Commercial ranges - ignitors, etc.

Hello. I've been an occasional visitor, but am diving in now that my wife and I are planning an extensive kitchen remodel in our new place. My primary questions right now relate to which gas range & hood to select. Would love your advice.

I'm sold on Bluestar as the most attractive commercial-style range designed for residential use, but I don't want to let go of a true commercial Garland range until I'm convinced it won't work. I know there are safety features in the residential models that add to the cost, but double the cost seems steep to me. (I've been comparison shopping 60" models. Steep, I know, but I plan to make it up by building all the cabinets myself).

I have no problem putting in tile backsplashes and other fire protection layers between the range and the cabinets & wall. I would plan on ensuring adequate ventilation and makeup air. I know the approach has to be cleared with the city and with my insurance company. And it needs adequate gas supply.
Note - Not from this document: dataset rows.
Lemma underway_kept s0 s s' r : binv s -> has s0 r B_ASYNC = false -> (forall i, r = Bufp i -> bdev s0 i <> NODEV) ->
  underway s0 s r -> kept s s' r -> underway s0 s' r.
Proof.
  intros Hi Has Hn [(Hq & Ha & Hw)|(Hh & err & He)] [K1 K2].
  - assert (Has' : has s r B_ASYNC = false) by (unfold has; by rewrite (alike_flag _ _ B_ASYNC Ha)).
    destruct (K2 Hq Has') as [(Hq' & Ha' & Hw')|(Hh' & err & He)].
    + left. split; [done|]. split; [by eapply alike_trans|by eapply same_words_trans].
    + right. split; [done|]. exists err. by eapply ended_trans_l.
  - destruct (K1 Hh) as (Hh' & Ha' & Hw'). right. split; [done|]. exists err. by eapply ended_trans_r.
Qed.

Lemma ended_flag err s s' r m : ended err s s' r -> Z.land (Z.lnot SOFT) m = m ->
  has s' r m = has s r m || ((if err then B_DONE |: B_ERROR else B_DONE) &? m).
Proof.
  intros (_ & _ & _ & E & _) Hm. unfold has. rewrite <- (tst_clr_other _ SOFT m Hm), E, tst_clr_other by done.
  apply tst_lor.
Qed.

(** It is over when [B_DONE] is on. *)
Lemma underway_done s0 s r : binv s -> underway s0 s r -> has s r B_DONE = true ->
  held s r /\ exists err, ended err s0 s r.
Proof.
  intros (av & cl & _ & Hs) [(Hq & _)|?] Hd; [|done].
  destruct (so_req _ _ _ _ _ Hs _ Hq) as (_ & ? & _). congruence.
Qed.

Lemma underway_wait s0 s r : underway s0 s r -> has s r B_DONE = false -> r ∈ dq s.
Proof.
  intros [(Hq & _)|(_ & err & He)] Hd; [done|]. rewrite (ended_flag _ _ _ _ B_DONE He) in Hd by done.
  apply orb_false_iff in Hd as [_ Hd]. by destruct err.
Qed.

(** The request is refused: the header after [B_ERROR] and [B_DONE] went on. *)
Definition refused i s : bst :=
  bor (Bufp i) B_DONE (upd_hd (Bufp i) (fun h => set_b_resid (b_wcount h) h) (bor (Bufp i) B_ERROR s)).

Lemma refused_hd i s : hd (refused i s) (Bufp i) =
  set_b_flags ((b_flags (hd s (Bufp i)) |: B_ERROR) |: B_DONE) (set_b_resid (b_wcount (hd s (Bufp i))) (hd s (Bufp i))).
Proof. unfold refused, bor. by rewrite !hd_upd, !decide_True by done. Qed.

Lemma refuse_loud m h : refuse m h = true -> quiet = false.
Proof. intros Hr. destruct (Bool.bool_dec quiet true) as [Hq|Hq]; [by rewrite nofault in Hr|by destruct quiet]. Qed.

Lemma refused_holds H s i : quiet = false -> holds H s i -> guar H H s (refused i s) /\ holds H (refused i s) i.
Proof.
  intros Hqf Hh. pose proof (holds_buf _ _ _ Hh) as (Hb & Hp & Hlen). unfold flag, has in *.
  apply guar_touch; try done; [..|congruence].
  - unfold refused. frames.
  - intros av cl Hl. unfold refused, bor. by repeat apply linked_upd.
  - unfold flag, has. rewrite refused_hd. simpl. by rewrite !tst_lor, Hb.
  - unfold flag, has. rewrite refused_hd. simpl. by rewrite !tst_lor, Hp.
  - unfold bdev. by rewrite refused_hd.
  - unfold bblk. by rewrite refused_hd.
Qed.

Definition enqueued i s : bst := set_dq (dq s ++ [Bufp i]) s.

Lemma enqueued_ok H s i : holds H s i -> req_ok raw s (Bufp i) ->
  binv (enqueued i s) /\ frame (Bufp i) s (enqueued i s) /\
  forall H', (forall x, x ∈ H' -> x ∈ H) -> (Bufp i ∈ H' -> flag s i B_ASYNC = false) -> guar H H' s (enqueued i s).
Proof.
  intros (Ho & Hin & Hi & [Hb Hnq]) Hreq. pose proof Ho as [Hinv Hm]. pose proof Hinv as (av & cl & Hl & Hs).
  assert (Hf : frame (Bufp i) s (enqueued i s)).
  { split; [done|done|]. intros x Hx. simpl. rewrite elem_of_app, list_elem_of_singleton. tauto. }
  assert (Hinv' : binv (enqueued i s)).
  { eapply (binv_step raw quiet (Bufp i)); [done|done|by apply spares_same| | |done|].
    - intros ? ?. by apply linked_hd.
    - simpl. apply NoDup_app. split; [apply Hs|]. split; [|by apply NoDup_singleton].
      intros x Hx ->%list_elem_of_singleton. done.
    - intros k [= <-]. pose proof (so_fit _ _ _ _ _ Hs i Hi) as F. destruct (fi_buf _ _ _ _ _ _ F).
      split_and!; try done. apply F. }
  split; [done|]. split; [done|]. intros H' Hsub Ha.
  eapply (guar_step raw quiet _ _ _ _ (Bufp i)); [done|done|done|by apply spares_same|by intros k [= <-]|done|by left|by right; auto|].
  intros Hin'. split; [done|]. intros _. by apply Ha.
Qed.

Lemma launch_sync H s i m : holds H s i -> req_ok raw s (Bufp i) -> flag s i B_ASYNC = false ->
  guar H H s (launch refuse m (Bufp i) s) /\ underway s (launch refuse m (Bufp i) s) (Bufp i).
Proof.
  intros Hh Hreq Ha. unfold launch. destruct (refuse m (hd s (Bufp i))) eqn:Er.
  - apply refuse_loud in Er. destruct (refused_holds _ _ _ Er Hh) as [Hg1 Hh1]. unfold iodone. fold (refused i s). cbv zeta.
    assert (Ea : has (refused i s) (Bufp i) B_ASYNC = false).
    { unfold has. rewrite refused_hd. simpl. rewrite !tst_lor. unfold flag, has in Ha. by rewrite Ha. }
    rewrite Ea. pose proof (holds_buf _ _ _ Hh1) as (Hb1 & Hp1 & Hlen1). unfold flag, has in *.
    assert (E : hd (bwakeup (Bufp i) (bclr (Bufp i) B_WANTED (refused i s))) (Bufp i) =
      set_b_flags (b_flags (hd (refused i s) (Bufp i)) &~ B_WANTED) (hd (refused i s) (Bufp i))).
    { change (hd (bclr (Bufp i) B_WANTED (refused i s)) (Bufp i) =
        set_b_flags (b_flags (hd (refused i s) (Bufp i)) &~ B_WANTED) (hd (refused i s) (Bufp i))).
      unfold bclr. by rewrite hd_upd, decide_True. }
    destruct (guar_touch H (refused i s) (bwakeup (Bufp i) (bclr (Bufp i) B_WANTED (refused i s))) i) as [Hg2 Hh2];
      try done; unfold flag, has, bdev, bblk; rewrite ?E; try done; try (intros; congruence).
    + frames.
    + intros av cl Hl. apply (linked_hd (bclr (Bufp i) B_WANTED (refused i s))); [done|]. by apply linked_upd.
    + cbn [b_flags set_b_flags]. by rewrite tst_clr_other.
    + cbn [b_flags set_b_flags]. by rewrite tst_clr_other.
    + split; [eapply guar_trans; [apply Hh|done|done]|]. right. split; [apply Hh2|]. exists true.
      unfold ended. rewrite E, refused_hd. simpl. split_and!; try done.
      unfold clr. by rewrite <- Z.land_assoc, <- Z.lor_assoc.
  - destruct (enqueued_ok _ _ _ Hh Hreq) as (Hi' & Hf & Hg). split; [by apply Hg|].
    left. split; [simpl; set_solver|]. done.
Qed.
These seem like they can be overcome, but what I'm not sure about is whether I want to deal with pilot lights, especially not 10+ of them. Does anyone know how to get a Garland with spark ignition for each burner? Any other models come without pilots?

How about simmering small amounts of liquids? Any suggested solutions to the problem posed by commercial ranges in this regard?

Also, would love any of your tales, good or bad, with your commercial range.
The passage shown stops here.